Нахождение Крупской в тюрьме впоследствии было интерпретировано советскими «историками» как «стойкость» и сверхчеловеческая преданность партии и вождю. Вот примеры лживого пафоса: «Стойкость Крупской поражала даже видавших виды судейских чиновников и тюремщиков»; «Прокурор, наблюдавший за поведением девушки в заключении, на одном из допросов сказал ей, перефразировав Некрасова: «Теперь я вижу, что у вас под маской наружного холода скрыта бесконечная любовь к революции» («Биография», с. 26). А вот пример наглого вранья: «В своем заключении по делу арестованной прокурор написал: «Обвиняемая Надежда Крупская злоупотребляла своим положением учительницы при воскресной школе на Шлиссельбургском проспекте, играла за Невскою заставой роль представительницы интеллигенции, т. е. преступного социал-демократического сообщества, и к ней рабочие обращались, имея надобность в интеллигенте-руководителе» (Ученые записки Высшей школы профдвижения ВЦСПС, вып. 1, М., 1957, с. 100); обвинять царскую власть в неуважительном отношении к интеллигенции — это цинизм высшей пробы омерзительности, как и считать русских рабочих быдлом, нуждающимся в «интеллигенте-руководителе».
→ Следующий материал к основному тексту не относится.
Lemma Stage_Commit_ok g m' trs m0 : stages g m' trs m0 →
  ∃ db', Stage_Commit (stage_of g m' trs) db = Ok (trieHash m', db') ∧ commits g m' trs db'.
Proof.
  intros [Hg _ _ _ Htrs Hnames].
  assert (∀ hc c, (hc, c) ∈ map_to_list (sgCodes g) → hc = keccak256 c ∧ isCode c ∧ c ≠ []) as Hcodes.
  { intros hc c E%elem_of_map_to_list. by apply (staged_codes _ _ _ _ _ _ Hg). }
  destruct (putCodes (map_to_list (sgCodes g)) db) as (P1 & P2 & P3); [apply NoDup_fst_map_to_list| |].
  { apply Forall_forall. intros [hc c] E. destruct (Hcodes hc c E) as [-> _]. apply keccak_range. }
  destruct (commit_tries newVer (trs ++ [MkMTrie AccountTrieName h (Ok m')]) (foldl putCode db (map_to_list (sgCodes g))))
    as (db' & E & Ec & Hin & Hout).
  { rewrite map_app. apply NoDup_app. split_and!; [done| |apply NoDup_singleton].
    intros name Hname E%list_elem_of_singleton. apply list_elem_of_fmap in Hname as (x & -> & Hx).
    destruct (Htrs x Hx) as (a & c & a' & am' & _ & Hw). inversion Hw as [| |? ? ? ? En]; subst. by rewrite En in E. }
  { apply Forall_app. split; [|by constructor; [eauto|]]. apply Forall_forall. intros x Hx.
    destruct (Htrs x Hx) as (a & c & a' & am' & _ & Hw). inversion Hw; subst. by eexists. }
  exists db'. split.
  { unfold Stage_Commit, modify, mbind, M_bind, stage_of, Stage_Hash. cbn [sgCommitCodes sgTries sgNewVer sgRoot]. by rewrite E. }
  assert (∀ name m, mdTries db !! (name, newVer) ≠ Some m) as Hno.
  { intros name m Em. by apply Hnew, (ws_tries _ _ _ _ _ _ Hws) with (name := name) (m := m). }
  split.
  - split.
    + intros name v m Em. rewrite Hout, P1; [done|]. left. intros ->. by eapply Hno.
    + intros c Hne Hc Em. rewrite Ec. destruct (decide (is_Some (sgCodes g !! keccak256 c))) as [[c' E']|Hnone].
      * destruct (staged_codes _ _ _ _ _ _ Hg _ _ E') as (Eh & Hc' & _). apply keccak_inj in Eh as <-; [|done..].
        unfold codeHashOf. destruct c as [|x c]; [done|]. cbn [length Nat.ltb Nat.leb]. apply P2. by apply elem_of_map_to_list.
      * rewrite P3; [done|]. intros hc c' Hin' Eh. destruct (Hcodes hc c' Hin') as (-> & Hc' & Hne').
        apply elem_of_map_to_list in Hin'. unfold codeHashOf in Eh. destruct c as [|x c]; [done|].
        cbn [length Nat.ltb Nat.leb] in Eh. apply be_inj in Eh; [|apply keccak_range..]. apply Hnone. rewrite <- Eh. by eexists.
  - intros name v m Em. destruct (decide (v = newVer)) as [->|Hne]; [set_solver|].
    rewrite Hout, P1 in Em by (by left). apply elem_of_union_r. by eapply (ws_tries _ _ _ _ _ _ Hws).
  - intros t m Ht Em Hne. apply Hin; [set_solver|done..].
  - intros Hne. apply (Hin (MkMTrie AccountTrieName h (Ok m')) m'); [set_solver|done..].
  - intros hc c E'. rewrite Ec. apply P2. by apply elem_of_map_to_list.
Qed.

(** ** The new world *)
Definition reopened (m' : contents) : world := MkWorld
  (λ a, match load_in m' a with Ok (x, _) => x | Err _ => emptyAccount end)
  (λ a, if Account_IsEmpty (acct W a) then [] else code W a)
  (λ a k, if Account_IsEmpty (acct W a) then [] else slot W a k).
Definition reopenedMeta (m' : contents) (a : Address) : AccountMetadata :=
  match load_in m' a with Ok (_, am) => am | Err _ => metadata0 end.

(** What holds of one account after the commit. *)
Record reopens (g : staging) (m' : contents) (db' : MuxDB) (a : Address) : Prop := {
  reopens_loaded : loaded_at (isCode := isCode) db' (NewTrie db' AccountTrieName (trieHash m') newVer) a
    (acct (reopened m') a) (reopenedMeta m' a) (code (reopened m') a) (slot (reopened m') a);
  reopens_settled : settled_at W (reopened m') a;
  reopens_empty : Account_IsEmpty (acct (reopened m') a) = true → acct (reopened m') a = emptyAccount;
  reopens_id : StorageID (reopenedMeta m' a) = [] ∨ StorageID (reopenedMeta m' a) = StorageID (metaOf a) ∨
    ∃ c, sgChanges g !! a = Some c ∧ chStorage c ≠ ∅ ∧ StorageID (reopenedMeta m' a) = StorageID (chMeta c);
}.

Lemma reopen_loads g m' trs db' a x : commits g m' trs db' → load_in m' a = Ok x →
  loadAccount (NewTrie db' AccountTrieName (trieHash m') newVer) a = Ok x.
Proof.
  intros Hc Ex. rewrite (loadAccount_in _ m'); [done|]. apply NewTrie_hash. by apply (commits_accounts _ _ _ _ Hc).
Qed.

(** The code of an account is in the database. *)
Lemma reopen_code g m' trs db' m0 a : stages g m' trs m0 → commits g m' trs db' → is160 a → code W a ≠ [] →
  mdCodes db' !! codeHashOf (code W a) = Some (code W a).
Proof.
  intros Hst Hc Ha Hne. destruct (wfJ_accounts db trie0 w0 metaOf (ws_loaded _ _ _ _ _ _ Hws) J HJ a Ha) as (_ & _ & Hic).
  destruct (replay J !! codeKey a) as [v|] eqn:E.
  - pose proof (val_code w0 J a (wfJ_typed w0 J HJ)) as Ev. unfold StateSpec.val in Ev. rewrite E in Ev. simpl in Ev.
    assert (v = VCode (code W a)) as -> by done.
    pose proof (staged_code _ _ _ _ _ _ (stages_g _ _ _ _ Hst) a (code W a) E Hne) as Eg.
    apply (commits_codes _ _ _ _ Hc) in Eg. unfold codeHashOf. destruct (code W a) eqn:Ec; [done|]. done.
  - assert (code W a = code w0 a) as Ec by (cbn [code StateSpec.world_of]; unfold StateSpec.val; by rewrite E).
    rewrite Ec in *. apply (ext_codes _ _ (commits_extends _ _ _ _ Hc)); [done..|].
    by apply (at_code _ _ _ _ _ _ _ (ws_loaded _ _ _ _ _ _ Hws a Ha)).
Qed.

(** An account without an entry in the journal. *)
Lemma reopen_untouched g m' trs db' m0 a : stages g m' trs m0 → commits g m' trs db' → is160 a →
  sgChanges g !! a = None → reopens g m' db' a.
Proof.
  intros Hst Hc Ha E. pose proof (ws_loaded _ _ _ _ _ _ Hws) as Hl. pose proof (Hl a Ha) as Hat.
  destruct (staged_untouched _ _ _ _ _ _ (stages_g _ _ _ _ Hst) a E) as (U1 & U2 & U3).
  assert (bar w0 J a = 0) as Hb by (unfold StateSpec.bar, StateSpec.val; by rewrite U2).
  assert (acct W a = acct w0 a) as Ea by (cbn [acct StateSpec.world_of]; unfold StateSpec.val; by rewrite U1).
  assert (code W a = code w0 a) as Ec.
  { cbn [code StateSpec.world_of]. unfold StateSpec.val. by rewrite (wfJ_code _ _ _ HJ U1). }
  assert (∀ k, slot W a k = slot w0 a k) as Es.
  { intros k. cbn [slot StateSpec.world_of]. unfold StateSpec.val. rewrite U3, Hb. done. }
  assert (load_in m' a = Ok (acct w0 a, metaOf a)) as El.
  { rewrite (stages_out _ _ _ _ Hst a Ha E), <- (at_account _ _ _ _ _ _ _ Hat). symmetry.
    apply loadAccount_in. apply (stages_base _ _ _ _ Hst). }
  assert (Account_IsEmpty (acct w0 a) = true → code w0 a = [] ∧ ∀ k, is256 k → slot w0 a k = []) as Hempty.
  { intros He. split.
    - apply codeHashOf_nil. rewrite <- (at_codeHash _ _ _ _ _ _ _ Hat). by apply empty_codeHash.
    - apply (at_noStorage _ _ _ _ _ _ _ Hat). by rewrite (ws_empty _ _ _ _ _ _ Hws a Ha He). }
  assert (code (reopened m') a = code w0 a ∧ ∀ k, is256 k → slot (reopened m') a k = slot w0 a k) as [Ec' Es'].
  { cbn [code slot reopened]. rewrite Ea, Ec. destruct (Account_IsEmpty (acct w0 a)); [|by auto].
    destruct Hempty as [-> Hs]; [done|]. split; [done|]. intros k Hk. by rewrite Hs. }
  assert (acct (reopened m') a = acct w0 a ∧ reopenedMeta m' a = metaOf a) as [Ea' Em'].
  { unfold reopenedMeta. cbn [acct reopened]. by rewrite El. }
  split; rewrite ?Ea', ?Em', ?Ec'; [| |by apply (ws_empty _ _ _ _ _ _ Hws)|by right; left].
  - assert (loaded_at (isCode := isCode) db' (NewTrie db' AccountTrieName (trieHash m') newVer) a (acct w0 a)
      (metaOf a) (code w0 a) (slot w0 a)) as [H1 H2 H3 H4 H5 H6 H7].
    { eapply loaded_at_extends; [apply Hc| |exact Hat]. rewrite (at_account _ _ _ _ _ _ _ Hat). by eapply reopen_loads. }
    split; [done..| |].
    + intros Hr k Hk. rewrite Es' by done. by apply H6.
    + intros Hr. destruct (H7 Hr) as (t & m & ? & ? & Hm). exists t, m. split_and!; [done..|].
      intros k Hk. rewrite Es' by done. by apply Hm.
  - unfold settled_at. rewrite Ea, Ea', Ec'. destruct (Account_IsEmpty (acct w0 a)) eqn:Ee.
    + destruct Hempty as [Hcn Hs]; [done|]. split_and!; [by apply (ws_empty _ _ _ _ _ _ Hws)|done|].
      intros k Hk. rewrite Es' by done. by apply Hs.
    + split_and!; [done..|]. intros k Hk. by rewrite Es', Es.
Qed.

(** An account whose data changed. *)
Lemma reopen_data g m' trs db' m0 a c : stages g m' trs m0 → commits g m' trs db' → sgChanges g !! a = Some c →
  Account_IsEmpty (acct W a) = false → chStorage c = ∅ →
  load_in m' a = Ok (acct W a, if (0 <? length (StorageRoot (acct W a)))%nat then chMeta c else metadata0) →
  reopens g m' db' a.
Proof.
  intros Hst Hc E He Hs El. pose proof (ws_loaded _ _ _ _ _ _ Hws) as Hl.
  destruct (staged_touched _ _ _ _ _ _ (stages_g _ _ _ _ Hst) a c E) as [Ha Hch].
  destruct (wfJ_accounts db trie0 w0 metaOf Hl J HJ a Ha) as (Hroot & Hhash & Hic).
  destruct (Hl a Ha) as [_ _ _ _ Hnometa Hnost Hopen].
  assert (∀ k, slot W a k = if bar w0 J a =? 0 then slot w0 a k else []) as Es.
  { intros k. pose proof (changed_storage _ _ _ _ _ _ _ _ Hch k) as Ek. rewrite Hs, lookup_empty in Ek.
    cbn [slot StateSpec.world_of]. unfold StateSpec.val. by destruct (replay J !! _). }
  assert (StorageRoot (acct W a) ≠ [] → chMeta c = metaOf a ∧ bar w0 J a = 0) as Hmeta.
  { rewrite Hroot. destruct (Z.eqb_spec (bar w0 J a) 0) as [Hb|]; [|done]. intros Hr. split; [|done].
    destruct (Hopen Hr) as (t & m & [Hid _]%opened_id & _).
    destruct (changed_meta _ _ _ _ _ _ _ _ Hch) as [[Hm _]|[Hm _]]; unfold baseMeta in Hm; rewrite Hb in Hm; done. }
  assert (acct (reopened m') a = acct W a ∧ code (reopened m') a = code W a ∧ slot (reopened m') a = slot W a) as (Ea & Ec & Esl).
  { cbn [acct code slot reopened]. by rewrite El, He. }
  assert (reopenedMeta m' a = if (0 <? length (StorageRoot (acct W a)))%nat then metaOf a else metadata0) as Em.
  { unfold reopenedMeta. rewrite El. destruct (StorageRoot (acct W a)) eqn:Er; [done|]. simpl. by apply Hmeta. }
  split; rewrite ?Ea, ?Ec, ?Esl; [| |by rewrite He|].
  - split.
    + rewrite Em. pose proof (reopen_loads _ _ _ _ _ _ Hc El) as ->. do 2 f_equal.
      destruct (StorageRoot (acct W a)) eqn:Er; [done|]. simpl. by apply Hmeta.
    + done.
    + done.
    + by eapply reopen_code.
    + intros Er. by rewrite Em, Er.
    + intros Er k Hk. rewrite Es. rewrite Hroot in Er. destruct (_ =? 0); [by apply Hnost|done].
    + intros Hr. destruct (Hmeta Hr) as [_ Hb]. rewrite Em. rewrite Hb, Z.eqb_refl in Hroot.
      replace (0 <? length (StorageRoot (acct W a)))%nat with true by (destruct (StorageRoot (acct W a)); done).
      rewrite Hroot in Hr. destruct (Hopen Hr) as (t & m & Eo & Ems & Hm).
      destruct (opened_extends db db' _ _ t m (commits_extends _ _ _ _ Hc) Eo Ems) as (t' & Eo' & Ems').
      exists t', m. unfold openedStorage in *. rewrite Hroot. split_and!; [done..|].
      intros k Hk. rewrite Es, Hb. simpl. by apply Hm.
  - unfold settled_at. rewrite He, Ea, Ec, Esl. by split_and!.
  - rewrite Em. destruct (0 <? _)%nat; [by right; left|by left].
Qed.

(** An account whose storage changed. *)
Lemma reopen_storage g m' trs db' m0 a c t ms : stages g m' trs m0 → commits g m' trs db' → sgChanges g !! a = Some c →
  Account_IsEmpty (acct W a) = false → chStorage c ≠ ∅ →
  mtName t = StorageTrieNamePrefix ++ StorageID (chMeta c) → mtContents t = Ok ms → t ∈ trs →
  (∀ k, is256 k → slotOf ms k = slot W a k) →
  load_in m' a = Ok ((acct W a) <| StorageRoot := be 32 (trieHash ms) |>,
                     MkMetadata (StorageID (chMeta c)) (Major newVer) (Minor newVer)) →
  reopens g m' db' a.
Proof.
  intros Hst Hc E He Hs En Ems Ht Hslots El. pose proof (ws_loaded _ _ _ _ _ _ Hws) as Hl.
  destruct (staged_touched _ _ _ _ _ _ (stages_g _ _ _ _ Hst) a c E) as [Ha Hch].
  destruct (wfJ_accounts db trie0 w0 metaOf Hl J HJ a Ha) as (Hroot & Hhash & Hic).
  set (a' := (acct W a) <| StorageRoot := be 32 (trieHash ms) |>) in *.
  assert (acct (reopened m') a = a' ∧ code (reopened m') a = code W a ∧ slot (reopened m') a = slot W a) as (Ea & Ec & Esl).
  { cbn [acct code slot reopened]. by rewrite El, He. }
  assert (reopenedMeta m' a = MkMetadata (StorageID (chMeta c)) (Major newVer) (Minor newVer)) as Em.
  { unfold reopenedMeta. by rewrite El. }
  assert (StorageRoot a' ≠ []) as Hr.
  { unfold a'. simpl StorageRoot. intros E0. apply (f_equal length) in E0. by rewrite be_length in E0. }
  split; rewrite ?Ea, ?Ec, ?Esl, ?Em; [| |unfold a'; unfold Account_IsEmpty in *; simpl in *; by rewrite He|].
  - split; [by eapply reopen_loads|done|done|by eapply reopen_code|done|done|]. intros _.
    unfold openedStorage, openStorage. cbn [StorageID].
    assert (StorageTrieName (StorageID (chMeta c)) = Ok (mtName t)) as ->.
    { rewrite En. unfold StorageTrieName. destruct (StorageID (chMeta c)) eqn:Eid; [|done]. exfalso.
      destruct (changed_meta _ _ _ _ _ _ _ _ Hch) as [[Hm [Hid|?]]|(_ & n & _ & Hm)]; [by rewrite <- Hm in Hid|done|].
      rewrite Hm in Eid. by apply newStorageID_nonempty in Eid. }
    cbn [mbind result_bind]. eexists _, ms. split; [done|]. split; [|intros k Hk; by rewrite <- Hslots].
    unfold a'. simpl StorageRoot. rewrite BytesToBytes32_be by apply trieHash_range.
    replace (storageVer (MkMetadata (StorageID (chMeta c)) (Major newVer) (Minor newVer))) with newVer by (by destruct newVer).
    apply NewTrie_hash. intros Hne. by apply (commits_tries _ _ _ _ Hc t).
  - unfold settled_at. rewrite He, Ea, Ec, Esl. by split_and!.
  - right; right. by exists c.
Qed.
А пока «судейские чиновники и тюремщики» приходили в себя от невиданной «стойкости» Крупской, недавняя заключенная Надежда Константиновна благополучно вместе с матерью на все лето уезжают в Новгородскую губернию, отдыхать и поправлять здоровье…
Глава 10
Несколькими месяцами раньше Владимира Ульянова сослали в село Шушенское Енисейской губернии.
Вот уж и лето минуло, Крупские возвратились в Санкт-Петербург, а решения по делу Надежды Константиновны все нет и нет. И тогда Наденька, зная на что она ПОЖИЗНЕННО обречена силами, которым она не может сопротивляться, подает в департамент полиции прошение с просьбой разрешить ей отбывать наказание, если таковое воспоследует, в селе Шушенском, что в Минусинском уезде. Указывая при этом, что там находится ее жених — Владимир Ильич Ульянов.